== Segment start ==

(** A relation between federations that composes, and that the deeds of the users who may
    make requests have. *)
Lemma requests_preorder fuel ok (R : Federation → Federation → Prop) `{!PreOrder R} w w' :
  FedInv w → requests fuel ok w w' →
  (∀ f f', same_federation f f' → R f f') →
  (∀ w1 req u, ok w1 req → requester w1 (token_of req) u → R (federation w) (federation w1) →
    ∀ f', deeds u (federation w1) f' → R (federation w1) f') →
  FedInv w' ∧ R (federation w) (federation w').
Proof.
  intros Hi Hr Hs Ha.
  assert (Hgen : ∀ w1, FedInv w1 → R (federation w) (federation w1) →
    requests fuel ok w1 w' → FedInv w' ∧ R (federation w) (federation w')).
  { intros w1 Hi1 HR1 Hr1. clear Hr. induction Hr1 as [w1|w1 c req w' Hok Hac _ IH]; [done|].
    destruct (handle_stewarded fuel c req w1 Hi1 Hac) as (Hi2 & _ & Hd).
    apply IH; [exact Hi2|]. etrans; [exact HR1|].
    destruct Hd as [Hd|(u & Hu & Hact)]; [by apply Hs|by eapply Ha]. }
  by apply (Hgen w).
Qed.

(** The same for relations between directories. *)
Lemma requests_directory fuel ok (R : Directory → Directory → Prop) `{!PreOrder R} w w' :
  FedInv w → requests fuel ok w w' →
  (∀ d d', same_directory d d' → R d d') →
  (∀ w1 req u, ok w1 req → requester w1 (token_of req) u → R (directory w) (directory w1) →
    ∀ d', actions u (directory w1) d' → R (directory w1) d') →
  R (directory w) (directory w').
Proof.
  intros Hi Hr Hs Ha. pose (R' := λ f f', R (fed_directory f) (fed_directory f')).
  assert (PreOrder R') by (split; [intros f; unfold R'; reflexivity
    |intros f1 f2 f3; unfold R'; intros; by etrans]).
  apply (requests_preorder fuel ok R' w w' Hi Hr).
  - intros f f' [Hd _]. by apply Hs.
  - intros w1 req u Hok Hu HR f' Hd. eapply Ha; [done..|]. exact (deeds_actions u _ _ Hd).
Qed.
End requests.

Section theorems.
Context `{D : Dynamo} `{P : Platform} `{J : !JsonParser} `{JW : !JsonWriter} `{E : !Mailer}.
Context `{L : !DynamoLaws} `{DL : !DiskLaws}.

(** C1: every request refines the federation: whatever the handler, its arguments and its
    body, the caches of the server stay coherent with the database, and the federation -
    users, groups, memberships, clusters, grants and permitted applications - stays as it
    is or changes by deeds allowed to the stored user whose token the request has. *)
Theorem requests_refine_federation (fuel : nat) (c : Command) (req : Request) (w : World) :
  FedInv w → acceptable w c req →
  wp (handle fuel c req) (λ r w', FedInv w' ∧ (healthy (db w) → healthy (db w')) ∧
    (same_federation (federation w) (federation w') ∨
     ∃ u, requester w (token_of req) u ∧ deeds u (federation w) (federation w'))) w.
Proof. apply handle_stewarded. Qed.


(** C3: no sequence of requests by users who are not administrators makes an
    administrator: who is one at the end was one at the beginning. *)
Theorem no_privilege_escalation (fuel : nat) (w w' : World) :
  FedInv w →
  requests fuel (λ w1 req, ∀ u, requester w1 (token_of req) u → User.admin u = false) w w' →
  ∀ x, is_user w' x → User.admin x = true →
  ∃ y, is_user w y ∧ User.id y = User.id x ∧ User.admin y = true.
Proof.
  intros Hi Hr. pose (R := λ d d' : Directory, ∀ x, dir_users d' x → User.admin x = true →
    ∃ y, dir_users d y ∧ User.id y = User.id x ∧ User.admin y = true).
  assert (PreOrder R).
  { split; [intros d x Hx Ha; by exists x|]. intros d1 d2 d3 H1 H2 x Hx Ha.
    destruct (H2 x Hx Ha) as (y & Hy & <- & Hy'). by apply H1. }
  apply (requests_directory fuel _ R w w' Hi Hr).
  - intros d d' (Hu & _) x Hx Ha. exists x. split; [by apply Hu|done].
  - intros w1 req u Hok Hu _ d' Ha. exact (actions_no_new_admins u _ _ Ha (Hok u Hu)).
Qed.

(** C4: as long as no request is made by an administrator or by the user, the record of a
    user - token, Globus ID and administrator's flag included - stays what it was. *)
Theorem accounts_are_protected (fuel : nat) (w w' : World) (x : User.t) :
  FedInv w → is_user w x →
  requests fuel (λ w1 req, ∀ u, requester w1 (token_of req) u → ¬ may_manage u (User.id x)) w w' →
  is_user w' x.
Proof.
  intros Hi Hx Hr. pose (R := λ d d' : Directory, dir_users d x → dir_users d' x).
  assert (PreOrder R) by (split; [by intros d Hd|intros d1 d2 d3 H1 H2; unfold R in *; auto]).
  assert (HR : R (directory w) (directory w')); [|by apply HR].
  apply (requests_directory fuel _ R w w' Hi Hr).
  - intros d d' (Hu & _) Hd. by apply Hu.
  - intros w1 req u Hok Hu _ d' Ha Hd. by apply (actions_accounts_kept u _ _ Ha), Hok.
Qed.


End theorems.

== Segment end ==

- **Task item**: After locating the line with "by apply (Hgen w)." above, return that line and every later line through the one with "Proof. apply handle_stewarded. Qed.", word for word and with nothing else.

- **The answer**:
  by apply (Hgen w).
Qed.

(** The same for relations between directories. *)
Lemma requests_directory fuel ok (R : Directory → Directory → Prop) `{!PreOrder R} w w' :
  FedInv w → requests fuel ok w w' →
  (∀ d d', same_directory d d' → R d d') →
  (∀ w1 req u, ok w1 req → requester w1 (token_of req) u → R (directory w) (directory w1) →
    ∀ d', actions u (directory w1) d' → R (directory w1) d') →
  R (directory w) (directory w').
Proof.
  intros Hi Hr Hs Ha. pose (R' := λ f f', R (fed_directory f) (fed_directory f')).
  assert (PreOrder R') by (split; [intros f; unfold R'; reflexivity
    |intros f1 f2 f3; unfold R'; intros; by etrans]).
  apply (requests_preorder fuel ok R' w w' Hi Hr).
  - intros f f' [Hd _]. by apply Hs.
  - intros w1 req u Hok Hu HR f' Hd. eapply Ha; [done..|]. exact (deeds_actions u _ _ Hd).
Qed.
End requests.

Section theorems.
Context `{D : Dynamo} `{P : Platform} `{J : !JsonParser} `{JW : !JsonWriter} `{E : !Mailer}.
Context `{L : !DynamoLaws} `{DL : !DiskLaws}.

(** C1: every request refines the federation: whatever the handler, its arguments and its
    body, the caches of the server stay coherent with the database, and the federation -
    users, groups, memberships, clusters, grants and permitted applications - stays as it
    is or changes by deeds allowed to the stored user whose token the request has. *)
Theorem requests_refine_federation (fuel : nat) (c : Command) (req : Request) (w : World) :
  FedInv w → acceptable w c req →
  wp (handle fuel c req) (λ r w', FedInv w' ∧ (healthy (db w) → healthy (db w')) ∧
    (same_federation (federation w) (federation w') ∨
     ∃ u, requester w (token_of req) u ∧ deeds u (federation w) (federation w'))) w.
Proof. apply handle_stewarded. Qed.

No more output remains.